Chef Masa
One bar, one bond.
Tokyo, the Edomae style, ten years at the bar at Taiko, and then a place of his own.
Masaomi "Masa" Yabe
He chased a bar of his own.
Masa was born and raised in Tokyo, home of the Edomae style of sushi. He trained at authentic Japanese cuisine restaurants around the city before moving to chase the dream of opening his own.

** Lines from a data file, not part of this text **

(* ===== verification/Effects.v ===== *)
(** * Effects: asynchronous handlers as state-passing computations that may throw

    A TypeScript [async] method runs against shared mutable state and either
    returns or throws; a throw does {e not} undo the writes that came before
    it.  [M W A] models exactly that: the new state is returned on both paths.
    The file also holds the small logic used for every service: inversion of
    a run, frame conditions ([keeps]) and "a throw leaves this part of the
    state as it was" ([fails_clean]). *)
From S2P Require Import Prelude.

Section Monad.
Context {X : Type}.

(** [Promise<A>]: settled with an exception or a value, and the state. *)
Definition M (W A : Type) : Type := W -> (X + A) * W.

#[global] Instance M_ret W : MRet (M W) := fun A a w => (inr a, w).
#[global] Instance M_bind W : MBind (M W) := fun A B k m w =>
  match m w with
  | (inr a, w') => k a w'
  | (inl e, w') => (inl e, w')
  end.

Definition throw {W A} (e : X) : M W A := fun w => (inl e, w).
(** [if (b) throw e;] *)
Definition throw_if {W} (b : bool) (e : X) : M W unit :=
  if b then throw e else mret tt.
Definition gets {W A} (f : W -> A) : M W A := fun w => (inr (f w), w).
Definition modify {W} (f : W -> W) : M W unit := fun w => (inr tt, f w).
(** [try { m } catch (error) { h(error) }] *)
Definition try_catch {W A} (m : M W A) (h : X -> M W A) : M W A := fun w =>
  match m w with
  | (inr a, w') => (inr a, w')
  | (inl e, w') => h e w'
  end.
(** [v ?? (throw e)]: an absent value throws. *)
Definition require {W A} (o : option A) (e : X) : M W A :=
  match o with Some a => mret a | None => throw e end.
(** Run a computation on one part of the state. *)
Definition zoom {W S A} (get : W -> S) (put : S -> W -> W) (m : M S A) : M W A := fun w =>
  let '(r, s) := m (get w) in (r, put s w).
(** Lift a result computed without touching the state. *)
Definition lift_result {W A} (r : X + A) : M W A := fun w => (r, w).
(* ===== verification/JsMap.v ===== *)
(** * JsMap: the JavaScript [Map] keyed by strings

    [Map] iterates in insertion order, and overwriting a key keeps its place;
    [[...map.values()].find(p)] therefore depends on that order.  The model is
    an association list kept in insertion order; [wf] says that keys are
    distinct, and every operation preserves it. *)
From S2P Require Import Prelude.

Section JsMap.
Context {V : Type}.

Definition jsmap : Type := list (string * V).

Definition empty_map : jsmap := [].

(** [map.get(k)] *)
Fixpoint get (k : string) (m : jsmap) : option V :=
  match m with
  | [] => None
  | (k', v) :: m' => if String.eqb k k' then Some v else get k m'
  end.
(** [map.set(k, v)] *)
Fixpoint put (k : string) (v : V) (m : jsmap) : jsmap :=
  match m with
  | [] => [(k, v)]
  | (k', v') :: m' => if String.eqb k k' then (k', v) :: m' else (k', v') :: put k v m'
  end.
(** [map.delete(k)] *)
Fixpoint remove (k : string) (m : jsmap) : jsmap :=
  match m with
  | [] => []
  | (k', v') :: m' => if String.eqb k k' then m' else (k', v') :: remove k m'
  end.
Definition keys (m : jsmap) : list string := map fst m.
(** [[...map.values()]] *)
Definition values (m : jsmap) : list V := map snd m.
(** [map.size] *)
Definition size (m : jsmap) : nat := length m.

Definition wf (m : jsmap) : Prop := List.NoDup (keys m).

Lemma get_put_eq k v m : get k (put k v m) = Some v.
Proof.
  induction m as [|[k' v'] m IH]; simpl; [by rewrite String.eqb_refl|].
  destruct (String.eqb k k') eqn:E; simpl; by rewrite E.
Qed.

Lemma get_put_ne k k' v m : k <> k' -> get k (put k' v m) = get k m.
Proof.
  intros Hne. induction m as [|[k1 v1] m IH]; simpl.
  - by destruct (String.eqb_spec k k').
  - destruct (String.eqb_spec k' k1) as [->|]; simpl.
    + by destruct (String.eqb_spec k k1).
    + by rewrite IH.
Qed.

Lemma get_put k k' v m : get k (put k' v m) = if String.eqb k k' then Some v else get k m.
Proof.
  destruct (String.eqb_spec k k') as [->|]; [apply get_put_eq|by apply get_put_ne].
Qed.

Lemma get_In k v m : get k m = Some v -> In (k, v) m.
Proof.
  induction m as [|[k' v'] m IH]; simpl; [done|].
  destruct (String.eqb_spec k k') as [->|]; [intros [= ->]|]; auto.
Qed.

Lemma get_None k m : get k m = None <-> ~ In k (keys m).
Proof.
  induction m as [|[k' v'] m IH]; simpl; [tauto|].
  destruct (String.eqb_spec k k') as [->|]; [split; [done|tauto]|].
  rewrite IH. intuition congruence.
Qed.

Lemma In_get k v m : wf m -> In (k, v) m -> get k m = Some v.
Proof.
  unfold wf. induction m as [|[k' v'] m IH]; simpl; [done|].
  intros [Hn Hm]%NoDup_cons_iff [[= -> ->]|Hin]; [by rewrite String.eqb_refl|].
  destruct (String.eqb_spec k k') as [->|]; [|auto].
  exfalso. apply Hn. apply (in_map fst) in Hin. done.
Qed.

Lemma values_get v m : wf m -> In v (values m) <-> exists k, get k m = Some v.
Proof.
  intros Hwf. unfold values. rewrite in_map_iff. split.
  - intros ([k v'] & <- & Hin). exists k. by apply In_get.
  - intros [k Hk]. exists (k, v). split; [done|]. by apply get_In.
Qed.

Lemma get_values k v m : get k m = Some v -> In v (values m).
Proof. intros H%get_In. by apply (in_map snd) in H. Qed.

Lemma get_Forall (P : string * V -> Prop) m : Forall P m -> forall k v, get k m = Some v -> P (k, v).
Proof. intros HP k v Hg%get_In. by eapply List.Forall_forall in HP. Qed.

Lemma get_keys k v m : get k m = Some v -> In k (keys m).
Proof. intros H%get_In. by apply (in_map fst) in H. Qed.

Lemma keys_put_in k v m : In k (keys m) -> keys (put k v m) = keys m.
Proof.
  induction m as [|[k' v'] m IH]; simpl; [done|].
  destruct (String.eqb_spec k k') as [->|]; simpl; [done|].
  intros [->|Hin]; [done|]. by rewrite IH.
Qed.

Lemma put_fresh k v m : get k m = None -> put k v m = m ++ [(k, v)].
Proof.
  induction m as [|[k' v'] m IH]; simpl; [done|].
  destruct (String.eqb_spec k k') as [->|]; [done|]. intros. by rewrite IH.
Qed.

Lemma wf_empty : wf empty_map.
Proof. constructor. Qed.

Lemma wf_put k v m : wf m -> wf (put k v m).
Proof.
  unfold wf. intros Hwf. destruct (get k m) eqn:E.
  - rewrite keys_put_in; [done|].
    apply get_In in E. by apply (in_map fst) in E.
  - rewrite put_fresh by done. unfold keys. rewrite map_app. simpl.
    apply get_None in E. apply List.NoDup_app; [done|repeat constructor; simpl; tauto|].
    intros x Hx [<-|[]]. done.
Qed.

Lemma keys_remove_incl k m x : In x (keys (remove k m)) -> In x (keys m).
Proof.
  induction m as [|[k' v'] m IH]; simpl; [done|].
  destruct (String.eqb k k'); simpl; tauto.
Qed.

Lemma wf_remove k m : wf m -> wf (remove k m).
Proof.
  unfold wf. induction m as [|[k' v'] m IH]; simpl; [done|].
  intros [Hn Hm]%NoDup_cons_iff. destruct (String.eqb k k'); [done|].
  constructor; [|auto]. intros Hin. by apply keys_remove_incl in Hin.
Qed.

Lemma get_remove_eq k m : wf m -> get k (remove k m) = None.
Proof.
  unfold wf. induction m as [|[k' v'] m IH]; simpl; [done|].
  intros [Hn Hm]%NoDup_cons_iff. destruct (String.eqb_spec k k') as [->|Hne]; simpl.
  - by apply get_None.
  - destruct (String.eqb_spec k k'); [done|auto].
Qed.

Lemma get_remove_ne k k' m : k <> k' -> get k (remove k' m) = get k m.
Proof.
  intros Hne. induction m as [|[k1 v1] m IH]; simpl; [done|].
  destruct (String.eqb_spec k' k1) as [->|]; simpl.
  - by destruct (String.eqb_spec k k1).
  - by rewrite IH.
Qed.

Lemma size_put_fresh k v m : get k m = None -> size (put k v m) = S (size m).
Proof. intros. unfold size. rewrite put_fresh by done. rewrite length_app. simpl. lia. Qed.

(** A property of every value survives a [put] of a value that has it. *)
Definition all_values (P : V -> Prop) (m : jsmap) : Prop := forall k v, get k m = Some v -> P v.

Lemma all_values_put P k v m : P v -> all_values P m -> all_values P (put k v m).
Proof.
  intros Hv Hm k' v'. rewrite get_put. destruct (String.eqb k' k); [congruence|apply Hm].
Qed.
Lemma all_values_empty P : all_values P empty_map.
Proof. by intros k v. Qed.
End JsMap.

Arguments jsmap V : clear implicits.

#[export] Hint Rewrite @get_put_eq : bel.
#[export] Hint Resolve wf_empty wf_put wf_remove all_values_put all_values_empty : bel.

(** [[...new Set(l)]]: first occurrences, in order. *)
Fixpoint dedup_from (seen : list string) (l : list string) : list string :=
  match l with
  | [] => []
  | x :: l' => if existsb (String.eqb x) seen then dedup_from seen l' else x :: dedup_from (x :: seen) l'
  end.
Definition dedup (l : list string) : list string := dedup_from [] l.

Lemma In_dedup_from x seen l : In x (dedup_from seen l) <-> In x l /\ ~ In x seen.
Proof.
  revert seen. induction l as [|y l IH]; intros seen; simpl; [tauto|].
  destruct (existsb (String.eqb y) seen) eqn:E.
  - apply existsb_exists in E as (z & Hz & <-%String.eqb_eq). rewrite IH. split; [tauto|].
    intros [[->|?] ?]; tauto.
  - assert (~ In y seen).
    { intros Hy. assert (existsb (String.eqb y) seen = true); [|congruence].
      apply existsb_exists. exists y. split; [done|apply String.eqb_refl]. }
    simpl. rewrite IH. simpl. destruct (decide (x = y)) as [->|]; [tauto|]. intuition congruence.
Qed.
Lemma In_dedup x l : In x (dedup l) <-> In x l.
Proof. unfold dedup. rewrite In_dedup_from. simpl. tauto. Qed.
(* ===== verification/World.v ===== *)
(** * World: the mutable state of one backend process, and its ports

    [World C] gathers what the container wires together: the maps behind the
    in-memory repositories ([users/identity.store.ts],
    [users/repository-implementations.ts], [domain/repositories.ts],
    [evidence/evidence.repository.ts]), the cache of the asset service, the
    recording integrity adapter, the state [C] of the blockchain service, and
    how many times the clock and the two random sources have been read.
    [BlockchainService] is the interface of [shared/api.ts] the services are
    written against. *)
From S2P Require Import Prelude Effects JsString JsMap JsValue Shared Errors.
Local Open Scope string_scope.

(** [SessionRecord] of [identity.store.ts]; [expiresAt] is a number of
    milliseconds. *)
Module SessionRecord.
Record t := mk { token : string; identityId : string; deviceId : string; walletAddress : string; expiresAt : num }.
End SessionRecord.

(** [Evidence] of [evidence.types.ts] *)
Module Evidence.
Record t := mk {
  evidenceId : string; jobId : string; cid : string; sha256 : string; originalFilename : string;
  contentType : string; sizeBytes : Z; uploadedBy : string; createdAt : string; updatedAt : string }.
End Evidence.

Inductive CommitmentEntity := E_IDENTITY | E_DEVICE | E_WALLET | E_GRANT.

(** [IntegrityCommitment] of [integrity.ts] *)
Module IntegrityCommitment.
Record t := mk {
  entityType : CommitmentEntity; entityId : string; eventType : string; version : Z;
  canonicalStateHash : string; actorIdentityId : string; timestamp : string }.
End IntegrityCommitment.

(** [JobActor] of the job service and [AssetActor] of the asset service: the
    authenticated caller, with the raw transaction signed on the device. *)
Module Actor.
Record t := mk { identityId : string; walletAddress : string; signature : option string }.
End Actor.

(** What [container.ts] passes to the services: whether an asset repository
    and an identity check are wired in. *)
Class Wiring := { wired_assets : bool; wired_identityExists : bool }.

(** The answer of [getAsset]; [parentAssetId] is an optional field of the
    type [Asset], and [parent_undefined] says that the answer omits it. *)
Module OnChainAsset.
Record t := mk { asset : Asset.t; parent_undefined : bool }.
End OnChainAsset.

After a decade working the sushi bar at Taiko, he opened Kizuna. The name is the Japanese word for a bond, the connection between people, and it is what he is after every time he hands a plate across the counter.
The path
Tokyo to Aliso Viejo.
- 01
Tokyo
Masaomi Yabe was born and raised in Tokyo, the home of Edomae sushi. The style is named for old Edo: simple, exact, the fish and the rice doing the talking.
- 02
The training
He started his career at authentic Japanese cuisine restaurants around Tokyo, learning the bar the long way, before setting his sights on a place of his own.
- 03
Ten years at Taiko
For a decade he worked the sushi bar at Taiko. Regulars who loved that bar followed him here. More than one review names it without being asked.
- 04
Kizuna
He opened his own restaurant in Aliso Viejo and called it Kizuna, a bond. The same hands, a smaller room, and the connection across the counter that gives the place its name.
Kizuna · き ず な
A bond between people.
It is the word for the tie that holds people together. At a thirty-seat bar where the chef can see you, it is also the plan.
“The sushi chefs are actually from the old Taiko that we loved before the pandemic.”